I could make him see that shadow, Jack thinks coldly. Put my hands under his nose—my lily-scented hands—and make him see it. Part of him even wants to see it. The coppiceman part.

Then another part of Jack’s mind speaks up in the Speedy Parker drawl he now remembers from his childhood. You could push him over the edge of a nervous breakdown, too, Jack. God knows he’s close to one, after all the goin’s-ons since the Irkenham boy got took. You want to chance that? And for what? He didn’t know the name, about that he was bein’ straight.

“Dale?”

Dale gives Jack a quick, bright glance, then looks away. The furtive quality in that quick peek sort of breaks Jack’s heart. “What?”

“Let’s go get a cup of coffee.”

At this change of subject, Dale’s face fills with glad relief.
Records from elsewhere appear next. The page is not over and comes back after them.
(* ===== verification/St0102Theorems.v ===== *)
(** Theorems on the ST 0102 Security Metadata Local Set of [St0102]: the encoders
    write what the decoders read, a decoded record encodes again, and what strict
    mode adds. *)
From Stdlib Require Import ZArith Lia Bool.
From stdpp Require Import base list list_numbers strings.
From S2P Require Import Prelude.
From S2P Require Import Klv.
From S2P Require Import KlvPack.
From S2P Require Import Unicode.
From S2P Require Import St0102.

Module Security.
Import Length LengthSpec LengthLemmas Pack PackSpec PackLemmas EmitLemmas Unicode St0102.

#[global] Instance classification_code : WireCode Classification.t.
Proof.
  refine {| from_wire := Classification.from_wire; to_wire := Classification.to_wire |}.
  intros b Hb. apply Z.eqb_eq.
  exact (byte_all (fun b => Classification.to_wire (Classification.from_wire b) =? b) eq_refl b Hb).
Defined.

#[global] Instance country_code : WireCode CountryCoding.t.
Proof.
  refine {| from_wire := CountryCoding.from_wire; to_wire := CountryCoding.to_wire |}.
  intros b Hb. apply Z.eqb_eq.
  exact (byte_all (fun b => CountryCoding.to_wire (CountryCoding.from_wire b) =? b) eq_refl b Hb).
Defined.

#[global] Instance object_code : WireCode ObjectCoding.t.
Proof.
  refine {| from_wire := ObjectCoding.from_wire; to_wire := ObjectCoding.to_wire |}.
  intros b Hb. apply Z.eqb_eq.
  exact (byte_all (fun b => ObjectCoding.to_wire (ObjectCoding.from_wire b) =? b) eq_refl b Hb).
Defined.

(** ** Records that fit the wire *)

Definition opt_ok {A} (P : A -> Prop) (o : option A) : Prop := match o with Some x => P x | None => True end.

(** A value that is the one its code point stands for: not [Unknown] of an assigned
    code. *)
Definition code_ok {A} `{WireCode A} (v : A) : Prop := byte (to_wire v) /\ from_wire (to_wire v) = v.

(** A string other than the lone NUL, which is the wire form of the empty string. *)
Definition text_ok (s : list Z) : Prop := str_ok s /\ s <> [0].

Definition unknown_ok (u : RawField) : Prop := field_ok u /\ is_typed_tag (tag u) lookup = false.
(** The loop over the slots; a PMT that does not fit is the source's [expect]. *)
Fixpoint emit_pmts {E} (ss : list ProgramSlot) (m : Muxer) : res E Muxer :=
  match ss with
  | [] => Ok m
  | slot :: rest =>
      match live slot with
      | None => emit_pmts rest m
      | Some prog =>
          let! entries := pmt_entries (MuxTypes.streams prog) 0 (pmt_descriptor_cache slot) in
          match write_pmt_packet blank_packet prog (pcr_pid slot) entries (pmt_version slot) (counters m) with
          | Ok (pmt, c) => emit_pmts rest (push_packet m pmt c)
          | Err _ | Panic => Panic
          end
      end
  end.

Definition maybe_emit_psi {E} (m : Muxer) (prog_idx pts_90khz : Z) : res E Muxer :=
  let! due := psi_due m prog_idx pts_90khz in
  if negb due then Ok m
  else
    let! (pat, c) := write_pat_packet blank_packet (pat_entries m) (pat_version m) (counters m) in
    let m := push_packet m pat c in
    let! m := emit_pmts (slots m) m in
    let masked := masked_33bit pts_90khz in
    Ok (set_slots m (map (fun s => set_psi_last s (Some masked)) (slots m))).

Definition live_count (m : Muxer) : Z := zlen (List.filter is_live (slots m)).

Definition reserve_preamble (m : Muxer) (prog_idx pts pid payload_pkts : Z) : res MuxError Muxer :=
  let! due := psi_due m prog_idx pts in
  let psi_packets := if (due : bool) then 1 + live_count m else 0 in
  let! pcr_only := pcr_only_due m prog_idx pts pid in
  let pcr_only_packets := b2z pcr_only in
  if buffer_packets (config m) <? zlen (queue m) + psi_packets + pcr_only_packets + payload_pkts
  then Err (BufferFull (buffer_packets (config m)))
  else
    let! m := maybe_emit_psi m prog_idx pts in
    maybe_emit_pcr_only m prog_idx pts pid.
Lemma no_marker_tag ds t : no_markers ds -> t ∈ [0x05; 0x26; 0x46; 0x56; 0x59] -> find_descriptor_tag ds t = false.
Proof.
  intros Hn Ht. unfold find_descriptor_tag. induction Hn as [|d ds Hd _ IH]; [done|]. cbn. rewrite IH, orb_false_r.
  apply Z.eqb_neq. intros <-. done.
Qed.

Lemma no_marker_fid ds fid : no_markers ds -> find_format_identifier ds fid = false.
Proof.
  intros Hn. unfold find_format_identifier. induction Hn as [|d ds Hd _ IH]; [done|]. cbn. rewrite IH, orb_false_r.
  destruct (tag d =? 0x05) eqn:Ht; [|done]. apply Z.eqb_eq in Ht. destruct Hd. rewrite Ht. left.
Qed.

Lemma no_marker_find ds t : no_markers ds -> t ∈ [0x05; 0x26; 0x46; 0x56; 0x59] -> find_tag t ds = None.
Proof.
  intros Hn Ht. unfold find_tag. induction Hn as [|d ds Hd _ IH]; [done|]. cbn.
  destruct (tag d =? t) eqn:He; [|done]. apply Z.eqb_eq in He. by subst.
Qed.

Lemma no_marker_recognized ds : no_markers ds -> has_recognized_subtitle_descriptor ds = false.
Proof.
  intros Hn. unfold has_recognized_subtitle_descriptor.
  rewrite !(no_marker_tag ds), !(no_marker_fid ds) by (done || (vm_compute; repeat constructor)). done.
Qed.

(** ** The automatic descriptors as a receiver reads them *)

Definition raw (t : Z) (d : list Z) : RawDescriptor := {| tag := t; data := d |}.

Definition unless (b : bool) (d : RawDescriptor) : list RawDescriptor := if b then [] else [d].

Definition subtitle_raw (codec : SubtitleCodec) : RawDescriptor :=
  match codec with
  | DvbSubtitling lang t c a => raw 0x59 (lang ++ [t] ++ be16 c ++ be16 a)
  | DvbTeletextCodec lang t m p =>
      raw 0x56 (lang ++ [Z.lor (as_u8 (Z.shiftl (Z.land t 0x1F) 3)) (Z.land m 0x07); p])
  | Cea708Standalone => raw 0x05 GA94
  | WebVttInTs => raw 0x05 VTTC
  end.

Definition auto_list (s : StreamSpec) (ds : list RawDescriptor) : list RawDescriptor :=
  match s with
  | SpecKlv _ t _ =>
      unless (find_descriptor_tag ds 0x05) (raw 0x05 KLVA) ++
      match t with
      | SynchronousMetadata =>
          unless (find_descriptor_tag ds 0x26) (raw 0x26 [0x01; 0x00; 0xFF; 0x4B; 0x4C; 0x56; 0x41; 0; 0x0F]) ++
          unless (find_descriptor_tag ds 0x27) (raw 0x27 [0xC0; 0x33; 0x35; 0xC0; 0; 65; 0xC0; 0; 0])
      | PrivateData => []
      end
  | SpecVideo _ Av1 => unless (find_format_identifier ds AV01) (raw 0x05 AV01)
  | SpecVideo _ _ => []
  | SpecAudio _ codec language =>
      match codec with
      | Ac3 => unless (find_format_identifier ds AC_3) (raw 0x05 AC_3) ++
               unless (find_descriptor_tag ds 0x81) (raw 0x81 [0xE8; 0xC8; 0x1B])
      | _ => []
      end ++
      match language with
      | Some lang => unless (find_descriptor_tag ds 0x0A) (raw 0x0A (lang ++ [0]))
      | None => []
      end
  | SpecSubtitle _ codec => unless (has_recognized_subtitle_descriptor ds) (subtitle_raw codec)
  | SpecData _ _ _ => []
  end.

Lemma subtitle_auto_raw {E} codec : spec_typed (SpecSubtitle 0 codec) ->
  subtitle_auto (E:=E) codec = Ok (encode_descriptors [subtitle_raw codec]).
Proof.
  unfold encode_descriptors; cbn [map concat]; rewrite app_nil_r.
  destruct codec as [lang t c a|lang t m p| |]; cbn [spec_typed]; [intros [[Hl _] _]|intros [[Hl _] _]|done|done];
    destruct (DescriptorTheorems.three_bytes _ Hl) as (x & y & z & ->); done.
Qed.

Lemma auto_raw {E} s ds : spec_typed s ->
  auto_descriptors (E:=E) s (map encode_descriptor ds) = Ok (encode_descriptors (auto_list s ds)).
Proof.
  intros Ht. destruct s as [pid codec|pid t c|pid codec lang|pid codec|pid t c]; cbn [auto_descriptors auto_list].
  - destruct codec; try done. rewrite fid_of_tlvs by done. by destruct (find_format_identifier ds AV01).
  - rewrite !tag_of_tlvs. destruct t; destruct (find_descriptor_tag ds 0x05); try done;
      destruct (find_descriptor_tag ds 0x26), (find_descriptor_tag ds 0x27); done.
  - rewrite !tag_of_tlvs, fid_of_tlvs by done. rewrite encode_app.
    assert (Hlang : match lang with Some lang => if find_descriptor_tag ds 0x0A then [] else iso_639_language lang 0
        | None => [] end = encode_descriptors (match lang with
        | Some lang => unless (find_descriptor_tag ds 0x0A) (raw 0x0A (lang ++ [0])) | None => [] end)).
    { destruct lang as [lang|]; [|done]. destruct (find_descriptor_tag ds 0x0A); [done|]. destruct Ht as [Hl _].
      by destruct (DescriptorTheorems.three_bytes _ Hl) as (x & y & z & ->). }
    rewrite Hlang. destruct codec; try done.
    destruct (find_format_identifier ds AC_3), (find_descriptor_tag ds 0x81); done.
  - rewrite subtitle_of_tlvs. destruct (has_recognized_subtitle_descriptor ds); [done|]. by apply subtitle_auto_raw.
  - done.
Qed.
He claps Jack on the shoulder. “Good idea!”

God-pounding good idea, right here and now, Jack thinks, then smiles. There’s more than one way to skin a cat, and more than one way to find a Black House. It’s been a long day. Best, maybe, to let this go. At least for tonight.

“What about Railsback?” Dale asks as they clatter down the stairs. “You still want to talk to him?”

“You bet,” Jack replies, heartily enough, but he holds out little hope for Andy Railsback, a picked witness who saw exactly what the Fisherman wanted him to see. With one little exception . . . perhaps. The single slipper. Jack doesn’t know if it will ever come to anything, but it might. In court, for instance . . . as an identifying link . . .

This is never going to court and you know it. It may not even finish in this w—

His thoughts are broken by a wave of cheerful sound as they step into the combination ready room and dispatch center. The members of the French Landing Police Department are standing and applauding. Henry Leyden is also standing and applauding. Dale joins in.

“Jesus, guys, quit it,” Jack says, laughing and blushing at the same time. But he won’t lie to himself, try to tell himself he takes no pleasure in that round of applause. He feels the warmth of them; can see the light of their regard. Those things aren’t important. But it feels like coming home, and that is.

When Jack and Henry step out of the police station an hour or so later, Beezer, Mouse, and Kaiser Bill are still there. The other two have gone back to the Row to fill in the various old ladies on tonight’s events.

“Sawyer,” Beezer says.

“Yes,” Jack says.

“Anything we can do, man. Can you dig that? Anything.”

Jack looks at the biker thoughtfully, wondering what his story is . . . other than grief, that is. A father’s grief. Beezer’s eyes remain steady on his. A little off to one side, Henry Leyden stands with his head raised to smell the river fog, humming deep down in his throat.

“I’m going to look in on Irma’s mom tomorrow around eleven,” Jack says. “Do you suppose you and your friends could meet me in the Sand Bar around noon? She lives close to there, I understand. I’ll buy youse a round of lemonade.”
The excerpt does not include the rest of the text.